HOW TO AVOID BOTULISM AND CONTAMINATION
Canned food safety is a recurring theme because there are different microorganisms that can cause food spoilage such as yeasts, molds and bacteria, but the latter are the great threat to our canned food as they are resistant to heat.
Molds and yeasts die from 60º, but bacteria withstand higher temperatures and thrive, without the need for oxygen, in low-acid (alkaline), humid and closed environments, such as those found in canning containers. Hence the need to respect all the phases of the process and sterilize at high temperature, first the empty containers and then with the preserves inside.
The scariest disease when dealing with these issues is botulism, caused by a toxin produced by the bacterium Clostridium botulin. This toxin can be found in poorly prepared canned food, both in a water bath or by vacuum systems, in low-acid canned foods that have been subjected to inadequate heat treatment, in some meat products, non-chlorinated waters or by inhalation.
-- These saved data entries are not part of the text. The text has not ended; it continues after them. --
Lemma getxattr_reply_good i c l arr e k :
  (i < Z.to_nat n)%nat -> length arr = Z.to_nat n -> 0 <= e < 2 ^ 30 -> opening l arr e k ->
  exists l', getxattr_reply this c (true, true) (stripe_dict this size (Z.of_nat i)) l = Some l' /\
    opening l' (<[i := Some c]> arr) (e + 1) k /\
    l_fctx l' = Some (mk_fctx size n false (Some (<[i := Some c]> arr))).
Proof using Ht Hs.
  intros Hi Ha He [Hk He' Hr Hf Hfd Hl Hfl Hctx]. pose proof Ht as [Hcc _ Hn]. fold n in Hcc.
  assert (forall z, - 2 ^ 31 <= z < 2 ^ 31 -> i32 z = z) as H32 by apply i32_small.
  destruct (stripe_dict_lookups this size (Z.of_nat i)) as (Dsize & Dcount & Dindex); [unfold is_i64; lia|lia|lia|].
  fold n in Dcount. set (d := stripe_dict this size (Z.of_nat i)) in *. clearbody d.
  unfold getxattr_reply. simpl.
  assert (exists ctx, (if l_fctx l then l_fctx l else Some fctx0) = Some ctx /\ fctx_static_array ctx = false /\
    (fctx_stripe_size ctx = size \/ fctx_stripe_size ctx = 0) /\
    (fctx_xl_array ctx = Some arr /\ fctx_stripe_count ctx = n \/ fctx_xl_array ctx = None /\ arr = replicate (Z.to_nat n) None))
    as (ctx & -> & Hst & Hsz & Harr).
  { destruct Hctx as [->|[-> ->]]; eexists; (split; [done|]); simpl; auto. }
  unfold getxattr_size. destruct (d !! size_key this) as [dsize|]; [|done]. injection Dsize as ->. simpl.
  set (ctx1 := if fctx_stripe_size ctx =? 0 then _ else _).
  assert (fctx_stripe_size ctx1 = size /\ fctx_xl_array ctx1 = fctx_xl_array ctx /\ fctx_stripe_count ctx1 = fctx_stripe_count ctx
    /\ fctx_static_array ctx1 = false) as (E1 & E2 & E3 & E4).
  { unfold ctx1. destruct Hsz as [Hsz|Hsz]; rewrite Hsz; [rewrite (proj2 (Z.eqb_neq _ _)) by lia|]; done. }
  clearbody ctx1. unfold getxattr_count, getxattr_array.
  destruct (d !! count_key this) as [dcount|]; [|done]. injection Dcount as ->. rewrite E2.
  unfold getxattr_index, getxattr_store. destruct (d !! index_key this) as [dindex|]; [|done]. injection Dindex as ->. simpl. fold n.
  destruct Harr as [[Harr Hcnt]|[Harr ->]]; rewrite Harr; simpl.
  - rewrite E3, Hcnt, Z.eqb_refl. simpl. rewrite (proj2 (Z.ltb_ge _ _)) by lia. rewrite E2, Harr, Ha, Nat2Z.id.
    rewrite (proj2 (Z.leb_le _ _)), (proj2 (Z.ltb_lt _ _)) by lia. simpl. eexists. split; [done|].
    rewrite E1, E4. split; [|done]. split; simpl; try done; [|by left]. rewrite He', H32; lia.
  - rewrite (proj2 (Z.eqb_neq n 0)) by lia. simpl. rewrite (proj2 (Z.ltb_lt 0 n)) by lia. rewrite Z.eqb_refl. simpl.
    rewrite (proj2 (Z.ltb_ge _ _)) by lia. rewrite length_replicate, Nat2Z.id.
    rewrite (proj2 (Z.leb_le _ _)), (proj2 (Z.ltb_lt _ _)) by lia. simpl. eexists. split; [done|].
    rewrite E1, E4. split; [|done]. split; simpl; try done; [|by left]. rewrite He', H32; lia.
Qed.
Definition simulate_experiment {E} (self : methods E) (rng : nat → float)
    (modelparams : ndarray float) (expparams : ndarray E) (repeat : Z) : py retval :=
  Simulatable.simulate_experiment modelparams expparams repeat ;;
  all_outcomes ← lift (np.arange (Simulatable.n_outcomes self expparams));
  probabilities ← self_likelihood self all_outcomes modelparams expparams;
  let cdf := np.cumsum probabilities in
  randnum ← lift (np.random_random rng repeat);
  outcomes ← lift (np.argmax_axis1 (np.greater cdf randnum));
  if repeat =? 1
  then k ← lift (np.getitem0 outcomes); mret (Scalar k)
  else mret (Array outcomes).

(** The static method: no [self] is in scope. *)
Definition pr0_to_likelihood_array (outcomes : list Z) (pr0 : ndarray float)
    : result (ndarray float) :=
  let pr0 := np.newaxis pr0 in
  np.concatenate
    ((λ outcome, if outcome =? 0 then pr0 else np.one_minus pr0) <$> outcomes).

End Model.

Coercion Model.simulatable : Model.methods >-> Simulatable.methods.

(** ** class DifferentiableModel(Model) *)

Module DifferentiableModel.

Record methods (E : Type) : Type := {
  model :> Model.methods E;
  grad_log_likelihood : Z → ndarray float → ndarray E → ndarray float
}.

End DifferentiableModel.

(** ** Vocabulary of the specification *)

(** The state a method leaves behind, whether it returned or raised. *)
Definition after {A} (m : py A) (s : instance) : instance := (m s).1.

(** Every attribute outside [names] reads the same in [s'] as in [s]. *)
Definition unchanged_except (names : list string) (s s' : instance) : Prop :=
  ∀ a, a ∉ names → s' !! a = s !! a.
Preserves that have a swollen lid that give off strange odors, that make a kind of foam or that gas comes out when opened should be ruled out without hesitation.
ENJOY CANNING FOR MONTHS
It is recommended to store home canning in a dark, cool and dry place because humidity promotes mold growth.
In general, they keep perfectly for more than a year and some much longer, but each case must be evaluated because low-sugar jams and compotes have a shorter shelf life.
Once opened, the preserves are exposed to environmental bacteria, so they must be consumed in a few weeks and always stored in the refrigerator.
With all these tips, today, as in grandmother’s time, we can continue to enjoy seasonal fruit jams for the rest of the year.